Did you get that part # off an original receipt or off the website?


----------



## Laner (Sep 27, 2007)

cwren2472 said:


> Did you get that part # off an original receipt or off the website?


This part number was taken from their website. I would have to do some digging to locate the original sales receipt.


----------



## cwren2472 (Aug 15, 2014)

Laner said:


> This part number was taken from their website. I would have to do some digging to locate the original sales receipt.


If the kit was originally installed in 2008, it will not fit up to 2016


----------



## Laner (Sep 27, 2007)

cwren2472 said:


> If the kit was originally installed in 2008, it will not fit up to 2016


The plow was installed in November 2014.


----------



## 1olddogtwo (Aug 6, 2007)

i just sold and installed my 08 mount on a 2016 F250, they changed in 2017

https://www.storksplows.com/31269-1...truck-western-ultramount-blizzard-snowex.html


----------



## cwren2472 (Aug 15, 2014)

Laner said:


> The plow was installed in November 2014.


It should be fine then


----------



## 1olddogtwo (Aug 6, 2007)

cwren2472 said:


> It should be fine then


What should be fine?

Your all over the place.

OP, don't let it crazy dealership run you in circles

31269 was the original number, -1 represents a revision.

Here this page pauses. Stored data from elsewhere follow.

Lemma coded_number s d rest : coded s d rest -> no_nul s /\ strtol s = atoi_digits d 0 /\ i32 (atoi_digits d 0) = atoi_digits d 0.
Proof.
  intros (-> & Hl & Hd & Hn & Hp). destruct d as [|c1 [|c2 [|c3 [|c4 [|]]]]]; try done. clear Hl.
  repeat (apply Forall_cons in Hd as [?%andb_prop Hd]). destruct_and!. reflect_Z.
  split; [repeat (constructor; [lia|]); exact Hn|].
  assert (forall c, 48 <= c -> c <= 57 -> is_digit c = true) as Hdig.
  { intros c ??. unfold is_digit. by rewrite (proj2 (Z.leb_le _ _)), (proj2 (Z.leb_le _ _)). }
  unfold strtol. cbn [app skip_spaces].
  assert (is_space c1 = false) as ->.
  { unfold is_space. destruct (Z.eqb_spec c1 32); [lia|]. destruct (Z.leb_spec c1 13); [lia|]. by rewrite andb_false_r. }
  destruct (Z.eqb_spec c1 45); [lia|]. destruct (Z.eqb_spec c1 43); [lia|].
  cbn [atoi_digits] in *. rewrite !Hdig in * by done. change (is_digit 58) with false. cbv iota.
  rewrite i32_id by lia. split; lia.
Qed.

(** A code in the text becomes the code of the error, and the text begins with the colon. *)
Lemma parse_coded code s d rest :
  coded s d rest -> blen s <= 1019 ->
  ldt_parse_error (mk_error code (MText s)) = Some (mk_error (atoi_digits d 0) (MText (58 :: rest))).
Proof.
  intros Hc Hl. destruct (coded_number s d rest Hc) as (Hn & Hnum & Hi). destruct Hc as (Hs & Hd & Hdig & Hrest & Hpos).
  destruct (message_array_eq s Hn) as (Ha & Hal & Hac); [unfold AS_ERROR_MESSAGE_MAX_SIZE; lia|].
  unfold ldt_parse_error, parse_error_array. cbn [err_message err_code]. unfold strlen. rewrite Hac, Hnum, Hi.
  assert (mread (message_array s) 0 = s !! 0%nat /\ mread (message_array s) 4 = Some 58) as [-> ->].
  { rewrite Ha, Hs. destruct d as [|c1 [|c2 [|c3 [|c4 [|]]]]]; done. }
  assert (exists c, s !! 0%nat = Some c /\ c <> 0) as (c & -> & Hc0).
  { rewrite Hs in *. destruct d as [|c d]; [done|]. exists c. by apply Forall_cons in Hn as [? _]. }
  cbn [mbind option_bind]. rewrite (proj2 (Z.eqb_neq _ _) Hc0). change (58 =? 58) with true. cbn [negb andb].
  rewrite (proj2 (Z.ltb_lt _ _) Hpos).
  set (k := (1019 - length s)%nat).
  assert (message_array s = d ++ (58 :: rest ++ replicate 5 0) ++ replicate k 0) as E.
  { rewrite Ha, Hs, <- app_assoc. cbn [app]. do 2 f_equal. rewrite <- app_assoc. f_equal. rewrite <- replicate_add. f_equal.
    unfold k. rewrite <- Hs. lia. }
  assert (blen (58 :: rest ++ replicate 5 0) = blen s + 1) as Hm.
  { rewrite Hs. cbn [length]. rewrite !length_app, length_replicate. cbn [length]. lia. }
  assert (mslice (message_array s) 4 (blen s + 1) = Some (58 :: rest ++ replicate 5 0)) as ->.
  { rewrite E. apply mslice_app; lia. }
  cbn [mbind option_bind]. unfold mwrite. rewrite decide_True by lia. cbn [mbind option_bind]. change (take (Z.to_nat 0) (message_array s)) with (@nil Z).
  do 3 f_equal. cbn [app]. rewrite <- app_assoc. cbn [replicate app c_str Z.eqb]. by rewrite c_str_app.
Qed.

(** Any other text is left alone, but for its end when it is too long. *)
Lemma parse_uncoded code s :
  uncoded s -> blen s < AS_ERROR_MESSAGE_MAX_SIZE -> ldt_parse_error (mk_error code (MText s)) = Some (mk_error code (MText s)).
Proof.
  intros [Hn H4] Hl. destruct (message_array_eq s Hn Hl) as (Ha & Hal & Hac). unfold AS_ERROR_MESSAGE_MAX_SIZE in Hl.
  unfold ldt_parse_error, parse_error_array. cbn [err_message err_code].
  assert (forall i, 0 <= i < 1024 -> exists c, mread (message_array s) i = Some c) as Hr.
  { intros i Hi. unfold mread. rewrite decide_True by lia. apply lookup_lt_is_Some_2. lia. }
  destruct (Hr 0) as [c ->]; [lia|]. destruct (Hr 4) as [x Hx]; [lia|]. rewrite Hx. cbn [mbind option_bind].
  assert (x <> 58) as Hne.
  { intros ->. unfold mread in Hx. rewrite decide_True in Hx by lia. rewrite Ha in Hx. change (Z.to_nat 4) with 4%nat in Hx.
    apply lookup_app_Some in Hx as [Hx|[_ Hx]]; [done|]. apply lookup_replicate in Hx as [? _]. done. }
  rewrite (proj2 (Z.eqb_neq _ _) Hne), andb_false_r. cbn [mbind option_bind]. by rewrite Hac.
Qed.

(** ** A call and its answer *)

Section Answers.
Context `{Platform} `{Services W}.
Context (hpux : bool) (hpux_big : hpux = true -> host_endian = BigEndian).
Context (ripemd160 : list Z -> list Z) (uninit : Z -> list Z) (uninit_size : block_size uninit) (fuel : nat).
Context (config : as_policy_apply) (stale : as_val -> option as_val) (stale_kept : forall v, stale v = Some v).

Abbreviation ldt_call := (call hpux ripemd160 uninit fuel config stale).

Definition op_list (op : ldt_op) (ldt : as_ldt) : as_val := VList (str_arg (ldt_name ldt) :: op_args op ldt).

Definition apply_body (policy : as_policy_apply) (key : as_key) (op : ldt_op) (ldt : as_ldt) : list Z :=
  wire_key (apply_key policy) key ++ wire_field AS_FIELD_UDF_PACKAGE_NAME (c_str (op_package op))
    ++ wire_field AS_FIELD_UDF_FUNCTION (c_str (op_function op)) ++ wire_field AS_FIELD_UDF_ARGLIST (packed (op_list op ldt)).

(** The message that asks a server for the operation. *)
Definition apply_request (policy : as_policy_apply) (key : as_key) (op : ldt_op) (ldt : as_ldt) : list Z :=
  wire_message
    (wire_header 0 AS_MSG_INFO2_WRITE (info3_bits EXISTS_IGNORE (apply_commit policy)) 0 0 (apply_timeout policy)
       (n_key_fields (apply_key policy) + 3) 0) (apply_body policy key op ldt).

(** The call reached a server, whose answer names a result. *)
Record reached (op : ldt_op) (w : W) (t : target) (key key' : as_key) (ldt : as_ldt) (node fd : Z) (bin : as_binop)
    (v : as_val) (w' : W) : Prop := {
  r_digest : as_key_set_digest ripemd160 key = Some (AEROSPIKE_OK, key');
  r_key : key_ready (apply_key (default config (t_policy t))) key';
  r_args : sendable (op_list op ldt);
  r_size : blen (apply_body (default config (t_policy t)) key' op ldt) < 2 ^ 47;
  r_name : name_of bin = SUCCESS \/ name_of bin = FAILURE;
  r_value : bin_valuep (binop_bin bin) = Some v;
  r_storable : storable v;
  r_answer : exists deadline w1 w2 version type m fields before after rest,
    served w (mk_cn None (key_ns key') (digest_value key') REPLICA_MASTER true) (apply_timeout (default config (t_policy t)))
      (apply_request (default config (t_policy t)) key' op ldt) node fd deadline w1
    /\ answered (H0 := fd_reader fd deadline) w1 w2 version type m (wire_fields fields ++ wire_bins (before ++ bin :: after)) rest
    /\ finished w2 node fd w'
    /\ result_code m = AEROSPIKE_OK /\ n_fields m = blen fields /\ n_ops m = blen (before ++ bin :: after)
    /\ Forall named before /\ Forall (fun op => name_of op <> SUCCESS /\ name_of op <> FAILURE) before
    /\ blen (wire_fields fields ++ wire_bins (before ++ bin :: after)) <= INT_MAX
    /\ (length (wire_fields fields ++ wire_bins (before ++ bin :: after)) <= fuel)%nat
}.

(** Of the call that applies the function. *)
Lemma apply_reached op w t key key' ldt node fd bin v w' old :
  reached op w t key key' ldt node fd bin v w' ->
  exists r, aerospike_key_apply hpux ripemd160 uninit fuel config w (t_policy t) key (op_package op) (op_function op)
      (op_list op ldt) (Some old)
    = URet (AEROSPIKE_OK, r.1, key', r.2, w', one_request node fd (apply_request (default config (t_policy t)) key' op ldt))
    /\ udf_outcome v (name_of bin) no_error old r.
Proof.
  intros [Hd Hk Ha Hz Hname Hv Hst
    (deadline & w1 & w2 & version & type & m & fields & before & after & rest & Hs & Han & Hfin & Hrc & Hnf & Hno & Hb & Ho & Hmax & Hf)].
  destruct (udf_answer (H0 := fd_reader fd deadline) fuel w1 w2 version type m fields before bin after v rest no_error old)
    as (r & Hp & _ & Hr); [done..|].
  exists r. split; [|done]. unfold aerospike_key_apply. rewrite (with_digest_ok _ _ _ _ _ _ Hd).
  rewrite apply_message by done. cbn [lift ubind]. fold (apply_body (default config (t_policy t)) key' op ldt).
  fold (apply_request (default config (t_policy t)) key' op ldt).
  assert (parse_success_failure_fn fuel w1 fd deadline no_error (Some old) = URet (AEROSPIKE_OK, r.1, r.2, w2)) as Hpf by exact Hp.
  by rewrite (run_served _ _ _ _ _ _ _ _ _ _ _ _ _ _ _ _ _ w' Hs Hpf).
Qed.
(** * CachedFileStat: stat() at a throttled rate behind an LRU cache

    A shallow embedding of [ext/common/Utils/CachedFileStat.hpp]
    (namespace Passenger): the class [CachedFileStat::Entry] with its
    [expired] and [refresh] members, and the class [CachedFileStat] with
    [stat], [setMaxSize] and [knows].

    - C++ integers are [Z] with the wrap-around of every conversion
      written out ([to_uint], [to_int], [to_time_t]).
    - The clock and the filesystem are an oracle [Sys], one per call: a
      call of [stat] reads the clock at most once and calls stat(2) at
      most once.
    - [errno] and the log of the stat(2) calls made live in [Thread],
      threaded through every call.
    - A C++ exception leaves the object in the state it had when the
      exception was raised: [Throw] carries that state.
    - Undefined behaviour (dereferencing the end of an empty list) is
      [None]. *)

From Stdlib Require Import ZArith Lia.
From stdpp Require Import base option list strings gmap fin_maps.

Local Open Scope Z_scope.

(** ** Machine integers *)

(** Conversion to [unsigned int] (32 bits). *)
Definition to_uint (z : Z) : Z := z mod 2 ^ 32.

(** Conversion to [int] (32 bits, two's complement). *)
Definition to_int (z : Z) : Z := (z + 2 ^ 31) mod 2 ^ 32 - 2 ^ 31.

(** Arithmetic in [time_t] (64 bits, two's complement). *)
Definition to_time_t (z : Z) : Z := (z + 2 ^ 63) mod 2 ^ 64 - 2 ^ 63.

(** ** The operating system seen from one call *)

(** [struct stat], the fixed-size metadata record. *)
Record struct_stat := {
  st_dev : Z; st_ino : Z; st_mode : Z; st_nlink : Z;
  st_uid : Z; st_gid : Z; st_rdev : Z; st_size : Z;
  st_atime : Z; st_mtime : Z; st_ctime : Z
}.

(** [memset(&info, 0, sizeof(struct stat))]. *)
Definition zero_stat : struct_stat :=
  {| st_dev := 0; st_ino := 0; st_mode := 0; st_nlink := 0;
     st_uid := 0; st_gid := 0; st_rdev := 0; st_size := 0;
     st_atime := 0; st_mtime := 0; st_ctime := 0 |}.

Inductive exn := TimeRetrievalException | thread_interrupted.

(** What [SystemTime::get()] does when called. *)
Inductive clock_reply :=
  | ClockReads (now : Z)
  | ClockThrows (e : exn).

(** What the stat(2) system call answers for a path. *)
Inductive stat_reply :=
  | StatOk (st : struct_stat)
  | StatFail (code : Z)
  | StatInterrupted.

Record Sys := {
  SystemTime_get : clock_reply;
  os_stat : string → stat_reply
}.

(** The calling thread: its [errno] and the stat(2) calls it has made. *)
Record Thread := {
  errno : Z;
  stat_calls : list string
}.

(** The result of a member function: it returns a value or throws, and
    leaves a state either way. *)
Inductive Res (S A : Type) :=
  | Ret (s : S) (a : A)
  | Throw (s : S) (e : exn).
Arguments Ret {S A} s a.
Arguments Throw {S A} s e.

Definition state_of {S A} (r : Res S A) : S :=
  match r with Ret s _ => s | Throw s _ => s end.

Definition returned {S A} (r : Res S A) : option A :=
  match r with Ret _ a => Some a | Throw _ _ => None end.

(** Modelled from the spec: [oxt::syscalls::stat], the metadata-query
    provider, is not part of the source file. It is "a function (path) ->
    (success flag, metadataRecord, errorCode)"; the caller's buffer
    receives the record on success and, on failure, "the prior snapshot"
    is left in it while the failure code goes to [errno]; a call that
    succeeds leaves [errno] alone. An interruption request makes it throw
    [thread_interrupted]. Every call is logged in [stat_calls]. *)
Definition syscalls_stat (sys : Sys) (path : string) (buf : struct_stat)
    (th : Thread) : Res (struct_stat * Thread) Z :=
  let calls := stat_calls th ++ [path] in
  match os_stat sys path with
  | StatOk st => Ret (st, {| errno := errno th; stat_calls := calls |}) 0
  | StatFail code => Ret (buf, {| errno := code; stat_calls := calls |}) (-1)
  | StatInterrupted =>
      Throw (buf, {| errno := errno th; stat_calls := calls |}) thread_interrupted
  end.

(** ** class CachedFileStat::Entry *)

Record Entry := {
  last_result : Z;     (* int: the last return value of stat() *)
  last_errno : Z;      (* int: the errno set by the last stat() call *)
  last_time : Z;       (* time_t: the last time a stat() was performed *)
  info : struct_stat;  (* the cached stat info *)
  filename : string
}.

(** [Entry(const string &_filename)]. *)
Definition Entry_new (_filename : string) : Entry :=
  {| last_result := -1; last_errno := 0; last_time := 0;
     info := zero_stat; filename := _filename |}.

(** [filename.c_str()] as a C function reads it: the characters before
    the first NUL. *)
Fixpoint c_str (s : string) : string :=
  match s with
  | EmptyString => EmptyString
  | String c s' =>
      if decide (c = Ascii.zero) then EmptyString else String c (c_str s')
  end.

(** [(unsigned int) (currentTime - begin)]: a [time_t] difference
    converted to [unsigned int]. *)
Definition elapsed (currentTime begin : Z) : Z :=
  to_uint (to_time_t (currentTime - begin)).

(** [bool expired(time_t begin, unsigned int interval, time_t &currentTime)]:
    the pair is the returned flag and the value left in [currentTime]. *)
Definition expired (sys : Sys) (begin interval : Z) : exn + (bool * Z) :=
  match SystemTime_get sys with
  | ClockThrows e => inl e
  | ClockReads currentTime =>
      inr (bool_decide (interval ≤ elapsed currentTime begin), currentTime)
  end.

(** [int refresh(unsigned int throttleRate)]. *)
Definition refresh (sys : Sys) (throttleRate : Z) (self : Entry) (th : Thread)
    : Res (Entry * Thread) Z :=
  match expired sys (last_time self) throttleRate with
  | inl e => Throw (self, th) e
  | inr (true, currentTime) =>
      match syscalls_stat sys (c_str (filename self)) (info self) th with
      | Throw (buf, th') e =>
          Throw ({| last_result := last_result self;
                    last_errno := last_errno self;
                    last_time := last_time self;
                    info := buf;
                    filename := filename self |}, th') e
      | Ret (buf, th') ret =>
          Ret ({| last_result := ret;
                  last_errno := errno th';
                  last_time := currentTime;
                  info := buf;
                  filename := filename self |}, th') ret
      end
  | inr (false, _) =>
      Ret (self, {| errno := last_errno self; stat_calls := stat_calls th |})
          (last_result self)
  end.

(** The number of stat(2) calls a step has made. *)
Definition real_queries (before after : Thread) : Z :=
  Z.of_nat (length (stat_calls after)) - Z.of_nat (length (stat_calls before)).

(** ** class CachedFileStat *)

(** [EntryList::iterator]: the address of a list node, the past-the-end
    position of [entries], or the singular value [EntryList::iterator()]. *)
Inductive iterator :=
  | Singular
  | End
  | Node (addr : nat).

Global Instance iterator_eq_dec : EqDecision iterator.
Proof. solve_decision. Defined.

(** [entries] is the node sequence of the [std::list], front first: each
    node has an address, which no list operation changes, and holds the
    (shared) [Entry] its [EntryPtr] points to. [cache] is the
    [StringMap<EntryList::iterator>]. *)
Record CachedFileStat := {
  maxSize : Z;                        (* unsigned int *)
  entries : list (nat * Entry);       (* EntryList *)
  cache : gmap string iterator       (* EntryMap *)
}.

(** [CachedFileStat(unsigned int maxSize = 0)]. *)
Definition CachedFileStat_new (maxSize : Z) : CachedFileStat :=
  {| maxSize := maxSize; entries := []; cache := ∅ |}.

(** [entries.begin()]. *)
Definition list_begin (l : list (nat * Entry)) : iterator :=
  match l with
  | [] => End
  | (a, _) :: _ => Node a
  end.

(** [*it]: the entry held by the node an iterator designates. *)
Definition deref (l : list (nat * Entry)) (it : iterator) : option Entry :=
  match it with
  | Node a => snd <$> head (filter (λ n, n.1 = a) l)
  | _ => None
  end.

(** The node list without the node at address [a]. *)
Definition unlink (a : nat) (l : list (nat * Entry)) : list (nat * Entry) :=
  filter (λ n, n.1 ≠ a) l.

(** The address [new] gives the next list node: one that no live node has. *)
Definition fresh_addr (l : list (nat * Entry)) : nat := S (max_list (l.*1)).

(** [entries.pop_back(); cache.remove(filename2)] for the entry at the
    back; undefined on an empty list. *)
Definition evict_back (this : CachedFileStat) : option CachedFileStat :=
  match last (entries this) with
  | None => None
  | Some (_, victim) =>
      Some {| maxSize := maxSize this;
              entries := removelast (entries this);
              cache := delete (filename victim) (cache this) |}
  end.

(** [maxSize != 0 && cache.size() == maxSize]: the cache is full. *)
Definition full (capacity : Z) (size : nat) : Prop :=
  capacity ≠ 0 ∧ Z.of_nat size = capacity.

(** Lines 166-193 of [stat]: find the entry or create it, and make its
    node the front of [entries]. Returns the object after these lines and
    the entry the local [entry] points to. *)
Definition locate (fname : string) (this : CachedFileStat)
    : option (CachedFileStat * Entry) :=
  let it := default End (cache this !! fname) in
  if decide (it = End) then
    this1 ← (if decide (full (maxSize this) (size (cache this)))
             then evict_back this else Some this);
    let entry := Entry_new fname in
    let es := (fresh_addr (entries this1), entry) :: entries this1 in
    Some ({| maxSize := maxSize this1;
             entries := es;
             cache := <[fname := list_begin es]> (cache this1) |}, entry)
  else
    entry ← deref (entries this) it;
    match it with
    | Node a =>
        let es := (a, entry) :: unlink a (entries this) in
        Some ({| maxSize := maxSize this;
                 entries := es;
                 cache := <[fname := list_begin es]> (cache this) |}, entry)
    | _ => None
    end.

(** The write through [entry->]: the entry is the one in the front node. *)
Definition store_front (entry : Entry) (this : CachedFileStat) : CachedFileStat :=
  {| maxSize := maxSize this;
     entries := match entries this with
                | [] => []
                | (a, _) :: l => (a, entry) :: l
                end;
     cache := cache this |}.

(** [int stat(const StaticString &filename, struct stat *buf,
    unsigned int throttleRate = 0)]: the value returned is the pair of
    the [int] result and the record written to [*buf]. *)
Definition stat (sys : Sys) (fname : string) (throttleRate : Z)
    (this : CachedFileStat) (th : Thread)
    : option (Res (CachedFileStat * Thread) (Z * struct_stat)) :=
  '(this1, entry) ← locate fname this;
  match refresh sys throttleRate entry th with
  | Throw (entry', th') e => Some (Throw (store_front entry' this1, th') e)
  | Ret (entry', th') ret =>
      Some (Ret (store_front entry' this1, th') (ret, info entry'))
  end.

(** The loop of [setMaxSize]: [k] iterations of
    [entries.back()], [entries.pop_back()], [cache.remove(filename)]. *)
Fixpoint pop_oldest (k : nat) (this : CachedFileStat) : option CachedFileStat :=
  match k with
  | O => Some this
  | S k' => this1 ← evict_back this; pop_oldest k' this1
  end.

(** [int toRemove = cache.size() - maxSize]: an unsigned difference
    converted to [int]. *)
Definition toRemove (this : CachedFileStat) (maxSize' : Z) : Z :=
  to_int (to_uint (Z.of_nat (size (cache this)) - maxSize')).

(** [void setMaxSize(unsigned int maxSize)]: the loop
    [for (int i = 0; i < toRemove; i++)] runs [Z.to_nat toRemove] times. *)
Definition setMaxSize (maxSize' : Z) (this : CachedFileStat)
    : option CachedFileStat :=
  this1 ← (if decide (maxSize' ≠ 0)
           then pop_oldest (Z.to_nat (toRemove this maxSize')) this
           else Some this);
  Some {| maxSize := maxSize';
          entries := entries this1;
          cache := cache this1 |}.

(** [bool knows(const StaticString &filename) const]: [cache.get(filename)]
    is the default-constructed iterator when the key is absent. *)
Definition knows (fname : string) (this : CachedFileStat) : bool :=
  bool_decide (default Singular (cache this !! fname) ≠ Singular).

(** ** Sequences of operations *)

Inductive Op :=
  | OpStat (sys : Sys) (fname : string) (throttleRate : Z)
  | OpSetMaxSize (n : Z).

(** One call. A caller that catches the exception of [stat] goes on with
    the object as the call left it. *)
Definition step (op : Op) (st : CachedFileStat * Thread)
    : option (CachedFileStat * Thread) :=
  match op with
  | OpStat sys fname throttleRate =>
      state_of <$> stat sys fname throttleRate st.1 st.2
  | OpSetMaxSize n => (λ this, (this, st.2)) <$> setMaxSize n st.1
  end.

Fixpoint run (ops : list Op) (st : CachedFileStat * Thread)
    : option (CachedFileStat * Thread) :=
  match ops with
  | [] => Some st
  | op :: ops' => st' ← step op st; run ops' st'
  end.

(** ** The structural invariant *)

(** The paths in recency order, most recently used first. *)
Definition names (l : list (nat * Entry)) : list string :=
  (λ n, filename n.2) <$> l.
(** * Weather agent (src/agents/tools.py): model and verified properties

    The development embeds the function-calling weather agent:
    - [F64]: the binary64 arithmetic that Python floats obey, as far as
      [c_to_f] uses it (multiplication, division, addition, [round(x, 1)]);
    - [Py]: the Python values, dictionaries, exceptions and text operations
      the agent relies on;
    - [Agent]: the outside world as a trace of events, the tools ([c_to_f],
      [geocode_city], [fetch_weather], [get_weather_by_city],
      [execute_tool]), [extract_usage], and [conversation_loop] over the
      lines of a console script;
    - [Sample]: a small concrete world to run the agent in.
    The properties follow, component by component. *)

From Stdlib Require Import ZArith List String Ascii Bool Lia.
Import ListNotations.

Local Open Scope Z_scope.

(* ====================================================================== *)
(** ** Binary64 floating point *)
(* ====================================================================== *)

Module F64.

(** A finite binary64 number is an integer multiple of [2^-1074]; its
    magnitude is stored in these units, next to the sign bit, so that the
    two zeros stay distinct as they are in Python. *)
Inductive float : Type :=
| NaN
| Inf (neg : bool)
| Fin (neg : bool) (m : N).

(** The number [1.0] in units of [2^-1074]. *)
Definition unit_one : Z := 2 ^ 1074.

(** The first magnitude past the finite range, [2^1024], in units. *)
Definition top : Z := 2 ^ 2098.

(** Width of the significand. *)
Definition prec : Z := 53.

(** Round-half-even of the rational [n / d] ([0 <= n], [0 < d]). *)
Definition rne (n d : Z) : Z :=
  let q := n / d in
  let r := n mod d in
  if 2 * r <? d then q
  else if d <? 2 * r then q + 1
  else if Z.even q then q else q + 1.

(** Round-to-nearest-even of the magnitude [n / d] units onto the binary64
    grid: below [2^53] units the grid step is one unit (subnormals and the
    first normal binade), above it the step is [2^(log2 - 52)]. *)
Definition round_mag (n d : Z) : Z :=
  let q := n / d in
  if q <? 2 ^ prec then rne n d
  else
    let s := Z.log2 q - (prec - 1) in
    rne n (d * 2 ^ s) * 2 ^ s.

(** A rounded magnitude past the finite range becomes an infinity. *)
Definition pack (neg : bool) (m : Z) : float :=
  if m <? top then Fin neg (Z.to_N m) else Inf neg.

Definition round (neg : bool) (n d : Z) : float := pack neg (round_mag n d).

(** The signed value of a finite number, in units. *)
Definition signed (neg : bool) (m : N) : Z :=
  if neg then - Z.of_N m else Z.of_N m.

31269 will fit a diesel, they just have to loosen up a cooler (think Power steering) and slide it behind it and retighten it. The -1 has a Nike swoosh cut into the passenger side bracket for the cooler


----------



## cwren2472 (Aug 15, 2014)

1olddogtwo said:


> What should be fine?
> 
> Your all over the place.
> 
> ...


I guess that was my bad - since Fisher and Boss both revised their kits for the frame change in the 2011 model year, I assumed Western was the same. This listing from the western website seemed to confirm that. But I guess I was mistaken. I apologize.


----------



## Laner (Sep 27, 2007)

Any interest in the mount bracket?


----------